## TASK REQUIREMENTS
Repeat only the lines below from the one containing "when (bool_decide (st" through the one containing "parts have no", inclusive, exactly as written.

## SUPPLIED DATA
+-------+

Lemma mantissa_lt m1 e1 m2 e2 :
  bounded 53 1024 m1 e1 = true -> bounded 53 1024 m2 e2 = true -> e1 < e2 ->
  Zpos m1 * 2 ^ (e1 + 1074) < Zpos m2 * 2 ^ (e2 + 1074).
Proof.
  intros (Ha & Hm1 & _)%bounded_spec (Hb & _ & Hm2)%bounded_spec Hlt.
  specialize (Hm2 ltac:(lia)). rewrite (pow_scale m2 e1 e2) by lia.
  apply Z.mul_lt_mono_pos_r; [apply Z.pow_pos_nonneg; lia|].
  assert (2 ^ 1 <= 2 ^ (e2 - e1)) by (apply Z.pow_le_mono_r; lia). nia.
Qed.

Lemma mantissa_compare m1 e1 m2 e2 :
  bounded 53 1024 m1 e1 = true -> bounded 53 1024 m2 e2 = true ->
  (Zpos m1 * 2 ^ (e1 + 1074) ?= Zpos m2 * 2 ^ (e2 + 1074)) =
  match e1 ?= e2 with Lt => Lt | Gt => Gt | Eq => Pos.compare_cont Eq m1 m2 end.
Proof.
  intros H1 H2. destruct (Z.compare_spec e1 e2) as [->|Hlt|Hgt].
  - change (Pos.compare_cont Eq m1 m2) with (Zpos m1 ?= Zpos m2).
    pose proof (bounded_spec _ _ H1) as (? & _).
    symmetry. apply Zmult_compare_compat_r.
    apply Z.lt_gt, Z.pow_pos_nonneg; lia.
  - apply Z.compare_lt_iff. by apply mantissa_lt.
  - apply Z.compare_gt_iff. by apply mantissa_lt.
Qed.

Lemma scaled_pos m e : -1074 <= e -> 0 < Zpos m * 2 ^ (e + 1074).
Proof. intros. assert (0 < 2 ^ (e + 1074)) by (apply Z.pow_pos_nonneg; lia). nia. Qed.

Lemma SFcompare_scaled x y : fin x -> fin y -> SFcompare x y = Some (scaled x ?= scaled y).
Proof.
  intros Vx Vy. unfold fin in *.
  destruct x as [sx|sx| |sx mx ex], y as [sy|sy| |sy my ey]; simpl in *; try done.
  - pose proof (bounded_spec _ _ Vy) as (? & _). pose proof (scaled_pos my ey ltac:(lia)).
    destruct sy; simpl; f_equal; symmetry; [apply Z.compare_gt_iff|apply Z.compare_lt_iff]; lia.
  - pose proof (bounded_spec _ _ Vx) as (? & _). pose proof (scaled_pos mx ex ltac:(lia)).
    destruct sx; simpl; f_equal; symmetry; [apply Z.compare_lt_iff|apply Z.compare_gt_iff]; lia.
  - pose proof (bounded_spec _ _ Vy) as (? & _). pose proof (scaled_pos my ey ltac:(lia)).
    pose proof (bounded_spec _ _ Vx) as (? & _). pose proof (scaled_pos mx ex ltac:(lia)).
    pose proof (mantissa_compare mx ex my ey Vx Vy) as Hc.
    destruct sx, sy; simpl; f_equal; symmetry.
    + rewrite Z.compare_opp, Z.compare_antisym, Hc. by destruct (ex ?= ey).
    + apply Z.compare_lt_iff; lia.
    + apply Z.compare_gt_iff; lia.
    + done.
Qed.
Record PartMechanical := mkMechanical {
  footprint_file : string;
  bounding_mm : option (num * num * num);
  mount : Mount;
  exposure : Exposure;
  environment_flags : list string
}.

Definition is_file_char (c : ascii) : bool := is_ident_char c || Ascii.eqb c "_".
Definition footprint_re : re :=
  rcat [rplus (Chr is_file_char); Star (Cat (lit "/") (rplus (Chr is_file_char)));
        lit "."; Alt (lit "step") (lit "stp")].

Definition PartMechanical_ok (m : PartMechanical) : bool :=
  test footprint_re (footprint_file m) &&
  opt_ok (fun b => Positive b.1.1 && Positive b.1.2 && Positive b.2) (bounding_mm m) &&
  Mount_ok (mount m) && forallb EnvironmentFlag (environment_flags m).

(** ** Software *)
Record PartSoftware := mkSoftware {
  driver_pkg : option string;
  driver_version : option string;
  sdk_module : option string;
  capabilities : list string;
  min_runtime : string
}.

Definition driver_re : re :=
  Cat (lit "hsx-driver-") (rplus (Chr (fun c => is_lower_digit c || Ascii.eqb c "-"))).
Definition sdk_re : re :=
  Cat (rplus (Chr is_lower))
      (rplus (Cat (lit "/") (rplus (Chr (fun c => is_lower c || Ascii.eqb c "_"))))).

Definition is_null {A} (o : option A) : bool := match o with None => true | Some _ => false end.

Definition PartSoftware_ok (s : PartSoftware) : bool :=
  opt_ok (test driver_re) (driver_pkg s) && opt_ok SemVer (driver_version s) &&
  opt_ok (test sdk_re) (sdk_module s) &&
  (1 <=? length (capabilities s)) && forallb Capability (capabilities s) &&
  SemVerRange (min_runtime s) &&
  Bool.eqb (is_null (driver_pkg s)) (is_null (driver_version s)).

(** ** Cloud *)
Inductive PartWidget := line_chart | stat | gauge | event_timeline.
Inductive PartAlertTemplate := out_of_range | on_event | low_battery.
#[export] Instance PartWidget_eq_dec : EqDecision PartWidget.
Proof. solve_decision. Defined.
#[export] Instance PartAlertTemplate_eq_dec : EqDecision PartAlertTemplate.
Proof. solve_decision. Defined.

Record PartCloud := mkCloud {
  telemetry_schema : option string;
  default_widgets : list PartWidget;
  alert_templates : list PartAlertTemplate
}.

Definition telemetry_re : re :=
  rcat [Chr is_lower; Star (Chr cap_char); lit ".v"; rplus digit].
Definition PartCloud_ok (c : PartCloud) : bool := opt_ok (test telemetry_re) (telemetry_schema c).

(** ** Commerce *)
Inductive Vendor := adafruit | sparkfun | digikey | mouser.
#[export] Instance Vendor_eq_dec : EqDecision Vendor.
Proof. solve_decision. Defined.

Record Supplier := mkSupplier { vendor : Vendor; sku : string; url : string }.
Record PartCommerce := mkCommerce { suppliers : list Supplier; unit_cost_usd : option num }.

(** [https_url] is the URL validator of the schema library. *)
Definition PartCommerce_ok (https_url : string -> bool) (c : PartCommerce) : bool :=
  forallb (fun s => (1 <=? String.length (sku s)) && https_url (url s)) (suppliers c) &&
  opt_ok Positive (unit_cost_usd c).

(** ** The part *)
Record PartDefinition := mkPart {
  schema_hint : option string;
  part_id : string;
  version : string;
  part_name : string;
  category : PartCategory;
  status : PartStatus;
  successor : option string;
  electrical : PartElectrical;
  mechanical : PartMechanical;
  software : PartSoftware;
  cloud : PartCloud;
  commerce : PartCommerce
}.

(** Capabilities that carry a value, a reading or a command. *)
Definition isValueCapability (c : string) : bool := startsWith "read." c || startsWith "act." c.

Definition PartDefinition_fields (https_url : string -> bool) (p : PartDefinition) : bool :=
  PartId (part_id p) && SemVer (version p) && (1 <=? String.length (part_name p)) &&
  opt_ok PartId (successor p) && PartElectrical_ok (electrical p) &&
  PartMechanical_ok (mechanical p) && PartSoftware_ok (software p) && PartCloud_ok (cloud p) &&
  PartCommerce_ok https_url (commerce p).

Definition valueCaps (p : PartDefinition) : list string :=
  List.filter isValueCapability (capabilities (software p)).

Definition passive (e : PartElectrical) : bool :=
  bool_decide (interface e = power) || bool_decide (interface e = host).

Definition is_unspecified (m : Mount) : bool :=
  match m with unspecified => true | _ => false end.

Definition opt_eqb (o : option string) (s : string) : bool :=
  match o with Some t => t ==s s | None => false end.

(** The checks at every status. *)
Definition refine_always (p : PartDefinition) : list Issue :=
  let e := electrical p in
  let prefix := PART_CATEGORY_PREFIX (category p) in
  let st := status p in
  when (negb (startsWith (prefix ++ "-")%string (part_id p)))
    (mkIssue ["id"] (show_category (category p) ++ " part ids start with " ++ prefix ++ "-")%string) ++
  when (bool_decide (st = deprecated) && is_null (successor p))
    (mkIssue ["successor"] "a deprecated part needs a successor") ++
  when ((bool_decide (st = draft) || bool_decide (st = active)) && negb (is_null (successor p)))
    (mkIssue ["successor"] ("a " ++ show_status st ++ " part has no successor")%string) ++
  when (opt_eqb (successor p) (part_id p))
    (mkIssue ["successor"] "a part can't succeed itself") ++
  when (bool_decide (category p = energy) && is_null (supply e))
    (mkIssue ["electrical"; "supply"] "energy parts declare supply") ++
  when (negb (Bool.eqb (bool_decide (interface e = i2c)) (negb (is_null (i2c_address e)))))
    (mkIssue ["electrical"; "i2c_address"] "i2c parts have an i2c_address; other parts have null") ++
  when (bool_decide (interface e = host) &&
        match logic_v e with Some (lo, hi) => negb (neqb lo hi) | None => true end)
    (mkIssue ["electrical"; "logic_v"]
       "the host declares the one IO voltage it drives, as logic_v [v, v]") ++
  when (bool_decide (interface e = power) && negb (is_null (logic_v e)))
    (mkIssue ["electrical"; "logic_v"] "power parts have no signal lines; logic_v is null") ++
  when (negb (all_distinct (pi_name <$> default [] (alt_inputs e))))
    (mkIssue ["electrical"; "alt_inputs"] "alt_inputs names are unique") ++
  when (is_null (telemetry_schema (cloud p)) &&
        ((0 <? length (default_widgets (cloud p))) || (0 <? length (alert_templates (cloud p)))))
    (mkIssue ["cloud"; "telemetry_schema"]
       "default_widgets and alert_templates need a telemetry_schema") ++
  when (inb low_battery (alert_templates (cloud p)) &&
        negb (inb "power.battery" (capabilities (software p))))
    (mkIssue ["cloud"; "alert_templates"] "low_battery needs the power.battery capability") ++
  when (inb out_of_range (alert_templates (cloud p)) &&
        negb (existsb (fun c => startsWith "read." c && negb (endsWith "_bool" c)) (valueCaps p)))
    (mkIssue ["cloud"; "alert_templates"] "out_of_range needs a numeric read.* capability").

(** The checks a draft is excused from. *)
Definition refine_past_draft (p : PartDefinition) : list Issue :=
  let e := electrical p in
  let where_ := ("a " ++ show_status (status p) ++ " part")%string in
  let iface := show_interface (interface e) in
  let caps := join ", " (valueCaps p) in
  when (is_unspecified (mount (mechanical p)))
    (mkIssue ["mechanical"; "mount"] "only draft parts may leave mount unspecified") ++
  when (is_null (bounding_mm (mechanical p)))
    (mkIssue ["mechanical"; "bounding_mm"] "only draft parts may leave bounding_mm null") ++
  when (Nat.eqb (length (suppliers (commerce p))) 0)
    (mkIssue ["commerce"; "suppliers"] "only draft parts may have no supplier") ++
  when (is_null (unit_cost_usd (commerce p)))
    (mkIssue ["commerce"; "unit_cost_usd"] "only draft parts may leave unit_cost_usd null") ++
  (if negb (passive e) || (0 <? length (valueCaps p)) then
     when (is_null (driver_pkg (software p)))
       (mkIssue ["software"; "driver_pkg"]
          (where_ ++ " with " ++ iface ++ " or read/act capabilities needs a driver")%string) ++
     when (is_null (sdk_module (software p)))
       (mkIssue ["software"; "sdk_module"]
          (where_ ++ " with " ++ iface ++ " or read/act capabilities needs an sdk_module")%string)
   else []) ++
  (if 0 <? length (valueCaps p) then
     when (is_null (telemetry_schema (cloud p)))
       (mkIssue ["cloud"; "telemetry_schema"]
          (where_ ++ " with " ++ caps ++ " needs a telemetry_schema")%string) ++
     when (Nat.eqb (length (default_widgets (cloud p))) 0)
       (mkIssue ["cloud"; "default_widgets"]
          (where_ ++ " with " ++ caps ++ " needs a default widget")%string)
   else []) ++
  when (negb (passive e) && is_null (logic_v e))
    (mkIssue ["electrical"; "logic_v"] (where_ ++ " on a signal bus declares logic_v")%string).

Definition superRefine (p : PartDefinition) : list Issue :=
  refine_always p ++ (if bool_decide (status p = draft) then [] else refine_past_draft p).

(** What [PartDefinition.parse] accepts, once the JSON has the record's shape. *)
Definition PartDefinition_ok (https_url : string -> bool) (p : PartDefinition) : bool :=
  PartDefinition_fields https_url p && match superRefine p with [] => true | _ => false end.

(** ** Units ([units.ts]) *)
Definition UNIT_SUFFIXES : list (string * string) :=
  [("_c", "°C"); ("_pct", "%"); ("_hpa", "hPa"); ("_g", "g"); ("_dps", "°/s"); ("_cm", "cm");
   ("_lux", "lx"); ("_deg", "°"); ("_bool", "true/false")].
Definition VALUE_NAMESPACES : list string := ["read"; "act"].

(** [string | null | undefined] *)
Inductive Unit_ := UnitOf (u : string) | UnitNull | UnitUndefined.

Definition capabilityUnit (capability : string) : Unit_ :=
  let namespace := hd "" (split_on "." capability) in
  if negb (existsb (fun ns => ns ==s namespace) VALUE_NAMESPACES) then UnitNull
  else match List.find (fun su => endsWith su.1 capability) UNIT_SUFFIXES with
       | Some su => UnitOf su.2
       | None => UnitUndefined
       end.

(** ** Voltage windows ([electrical.ts]) *)
Definition usableWindow (source input : Range) : option Range :=
  if nlt input.2 source.2 then None
  else
    let low := nmax source.1 input.1 in
    if nle low source.2 then Some (low, source.2) else None.

Lemma when_nil {A} b (x : A) : when b x = [] <-> b = false.
Proof. by destruct b. Qed.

+-------+

## ANSWER
  when (bool_decide (st = deprecated) && is_null (successor p))
    (mkIssue ["successor"] "a deprecated part needs a successor") ++
  when ((bool_decide (st = draft) || bool_decide (st = active)) && negb (is_null (successor p)))
    (mkIssue ["successor"] ("a " ++ show_status st ++ " part has no successor")%string) ++
  when (opt_eqb (successor p) (part_id p))
    (mkIssue ["successor"] "a part can't succeed itself") ++
  when (bool_decide (category p = energy) && is_null (supply e))
    (mkIssue ["electrical"; "supply"] "energy parts declare supply") ++
  when (negb (Bool.eqb (bool_decide (interface e = i2c)) (negb (is_null (i2c_address e)))))
    (mkIssue ["electrical"; "i2c_address"] "i2c parts have an i2c_address; other parts have null") ++
  when (bool_decide (interface e = host) &&
        match logic_v e with Some (lo, hi) => negb (neqb lo hi) | None => true end)
    (mkIssue ["electrical"; "logic_v"]
       "the host declares the one IO voltage it drives, as logic_v [v, v]") ++
  when (bool_decide (interface e = power) && negb (is_null (logic_v e)))
    (mkIssue ["electrical"; "logic_v"] "power parts have no signal lines; logic_v is null") ++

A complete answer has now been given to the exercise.